A mensagem do filme dos diretores Kleber Mendonça Filho e Juliano Dornelles parece ser clara: a união faz a força, pode-se vencer mesmo em inferioridade tecnológica, através da valorização da Memória e da Cultura. Aliás, notei que não foram utilizadas tantas expressões regionais quanto seria desejável. Seria uma estratégia dos diretores para melhor atrair o público do Sul/Sudeste do Brasil?
Outro ponto: é crível pensar que alguém iria tentar socorrer quem acabou de tentar embosca-los e mata-los, como fez o casal de idosos local após liquidar sozinho um dos invasores e ferir gravemente a outra? Ou servir uma mesa de quitutes para o imprevisível e fortemente armado líder dos atacantes, como fez Domingas com Michael?
Entretanto, será que não se está, de um modo geral, apresentando uma visão por demais maniqueísta das partes para os tempos atuais? Brancos americanos maus versus sertanejos brasileiros bons e totalmente entrosados (mesmo os criminosos), uma visão simplista de superioridade cultural que vem dominar sem se importar com quem está no lugar, que despreza a Memória e a Cultura locais, que só visa à satisfação individual e ao lucro, etc. A sociedade americana hoje é mais multifacetada. Por que não foram mostrados negros, orientais ou latinos no grupo de invasores?
E mesmo assim, dentro dessa visão crítica do capitalismo, a película poderia ter sido mais ousada: não seria melhor, por exemplo, colocar mais especificamente um interesse econômico escuso na terra de Bacurau que justificasse o erguimento da barragem que impedia o abastecimento da água do rio para a vila?
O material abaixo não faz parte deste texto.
(** C2: against address 0xE0, [move_to("CW", 0x70, 0x0080)] transmits
    exactly one frame, the five bytes E0 FD F0 00 80: address, opcode 0xFD,
    speed byte 0x70 | 0x80 = 0xF0, and the position 0x0080 as two big-endian
    bytes. *)
Theorem move_to_example_frame (self : MKSServo42C) (w : World) :
  _address self = 0xE0 ->
  is_open w = true ->
  sent (move_to self "CW" 0x70 0x0080) w = [[xe0; xfd; xf0; x00; x80]]
  /\ outcome (move_to self "CW" 0x70 0x0080) w = Ok tt
  /\ Z.lor 0x70 0x80 = 0xF0.
Proof.
  intros Ha Hopen.
  assert (Hrun : exists w', move_to self "CW" 112 128 w = (w', Ok tt) /\
            trace w' = trace w ++ [EvWrite [xe0; xfd; xf0; x00; x80];
                                   EvRead 2 (firstn 2 (rx w))]).
  { unfold move_to. rewrite Ha. cbn [String.eqb Ascii.eqb Bool.eqb].
    step_world Hopen. eexists; split; [reflexivity|].
    cbn [trace]. norm_trace. reflexivity. }
  destruct Hrun as (w' & Hrun & Htr).
  unfold sent, outcome. rewrite (events_app _ _ _ (eq_trans (f_equal trace (f_equal fst Hrun)) Htr)).
  rewrite Hrun. repeat split.
Qed.

(** ** The checksum helper *)

Lemma calculate_checksum_mod (data : list bytes) :
  calculate_checksum data = sum (join data) mod 256.
Proof.
  unfold calculate_checksum. change 0xFF with (Z.ones 8).
  rewrite Z.land_ones by lia. reflexivity.
Qed.

Lemma calculate_checksum_range (data : list bytes) :
  0 <= calculate_checksum data <= 255.
Proof.
  rewrite calculate_checksum_mod.
  pose proof (Z.mod_pos_bound (sum (join data)) 256). lia.
Qed.

(** ** Successful runs

    With the port open, the address a byte and the payload in range, each
    method writes one frame and then reads. *)

Section Runs.
Variable self : MKSServo42C.
Variable w : World.
Hypothesis Hopen : is_open w = true.
Hypothesis Haddr : 0 <= _address self <= 255.

Let a : byte := byte_of_Z (_address self).

Ltac run_ok :=
  rewrite ?(to_bytes_1_ok _ Haddr);
  step_world Hopen; eexists; split; [reflexivity|];
  cbn [trace rx]; norm_trace; split; reflexivity.

Lemma read_motor_shaft_status_run :
  exists w', read_motor_shaft_status self w = (w', index (firstn 2 (rx w)) 1)
    /\ trace w' = trace w ++ [EvWrite [a; x3e]; EvRead 2 (firstn 2 (rx w))]
    /\ rx w' = skipn 2 (rx w).
Proof.
  unfold read_motor_shaft_status. rewrite ?(to_bytes_1_ok _ Haddr).
  step_world Hopen.
  destruct (index (firstn 2 (rx w)) 1); (eexists; split; [reflexivity|]);
    cbn [trace rx]; norm_trace; split; reflexivity.
Qed.

Lemma read_motor_shaft_angle_run :
  exists w', read_motor_shaft_angle self w
             = (w', Ok (from_bytes (slice (firstn 5 (rx w)) 1 5) false))
    /\ trace w' = trace w ++ [EvWrite [a; x36]; EvRead 5 (firstn 5 (rx w))]
    /\ rx w' = skipn 5 (rx w).
Proof. unfold read_motor_shaft_angle. run_ok. Qed.

Lemma read_motor_shaft_error_angle_run :
  exists w', read_motor_shaft_error_angle self w
             = (w', Ok (from_bytes (slice (firstn 3 (rx w)) 1 3) true))
    /\ trace w' = trace w ++ [EvWrite [a; x39]; EvRead 3 (firstn 3 (rx w))]
    /\ rx w' = skipn 3 (rx w).
Proof. unfold read_motor_shaft_error_angle. run_ok. Qed.

Lemma read_pulses_received_run :
  exists w', read_pulses_received self w
             = (w', Ok (from_bytes (slice (firstn 5 (rx w)) 1 5) true))
    /\ trace w' = trace w ++ [EvWrite [a; x33]; EvRead 5 (firstn 5 (rx w))]
    /\ rx w' = skipn 5 (rx w).
Proof. unfold read_pulses_received. run_ok. Qed.

Lemma get_encoder_value_run :
  exists w', get_encoder_value self w = (w', Ok tt)
    /\ trace w' = trace w ++ [EvWrite [a; x30]; EvRead 3 (firstn 3 (rx w))]
    /\ rx w' = skipn 3 (rx w).
Proof. unfold get_encoder_value. run_ok. Qed.

Lemma set_subdivision_run (subdivision : Z) :
  0 <= subdivision <= 255 ->
  exists w', set_subdivision self subdivision w = (w', Ok tt)
    /\ trace w' = trace w ++ [EvWrite [a; x84; byte_of_Z subdivision];
                              EvRead 2 (firstn 2 (rx w))]
    /\ rx w' = skipn 2 (rx w).
Proof.
  intros Hv. unfold set_subdivision. rewrite (to_bytes_1_ok _ Hv). run_ok.
Qed.

Lemma stop_run :
  exists w', stop self w = (w', Ok tt)
    /\ trace w' = trace w ++ [EvWrite [a; xf7]; EvFlush; EvSleep;
                              EvRead 2 (firstn 2 (rx w))]
    /\ rx w' = skipn 2 (rx w).
Proof. unfold stop. run_ok. Qed.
Nessa ótica, não parece que estamos vendo mais um filme simplista dos anos 80, da época da Guerra Fria? Hoje o mundo é muito diferente e multipolar, não há como ficar isolado dos outros, e mesmo as culturas locais são inundadas por outras culturas e pela cultura global. Até Bacurau tem acesso à internet e à TV, e um tablet era usado pelo professor na escola. Será que só interessou mostrar o lado negro dos EUA e da economia capitalista? E o resto, como fica?
Pelo que se viu no filme, Bacurau é distante de outros centros urbanos e tem poucos habitantes, um lugar pobre onde todos se conhecem, que vive provavelmente mais de transferências de renda (aposentadorias dos mais idosos, bolsa-família, os parcos donativos da Prefeitura, etc) do que do próprio trabalho.
Quem bancava o caminhão pipa, que trazia água por toda aquela distância? Como os habitantes pagavam pelo que consumiam, já que os possíveis mercados para escoar a produção local ficavam muito longe do distrito? Tudo bem valorizar a Memória e a Cultura, mas e o resto?
É muito provável que o filme toque os espectadores em relação a uma ferida ainda aberta na sociedade brasileira, fraturada após as crises dos últimos anos e, sobretudo, pelo último processo eleitoral. Mas como essa mensagem de resistência ecoará numa sociedade infinitamente maior, mais complexa e incrivelmente mais interconectada?
Será que, na realidade brasileira atual, não seria melhor uma tentativa de promover a valorização de cada uma das diferentes culturas, bem como a busca de um entendimento entre as múltiplas partes que seja vantajoso e benéfico para o País como um todo? Afinal, as pernas direita e esquerda tem que se equilibrar, senão não sairemos do chão...
*Fernando T.H.F. Machado é Economista e admirador da Sétima Arte.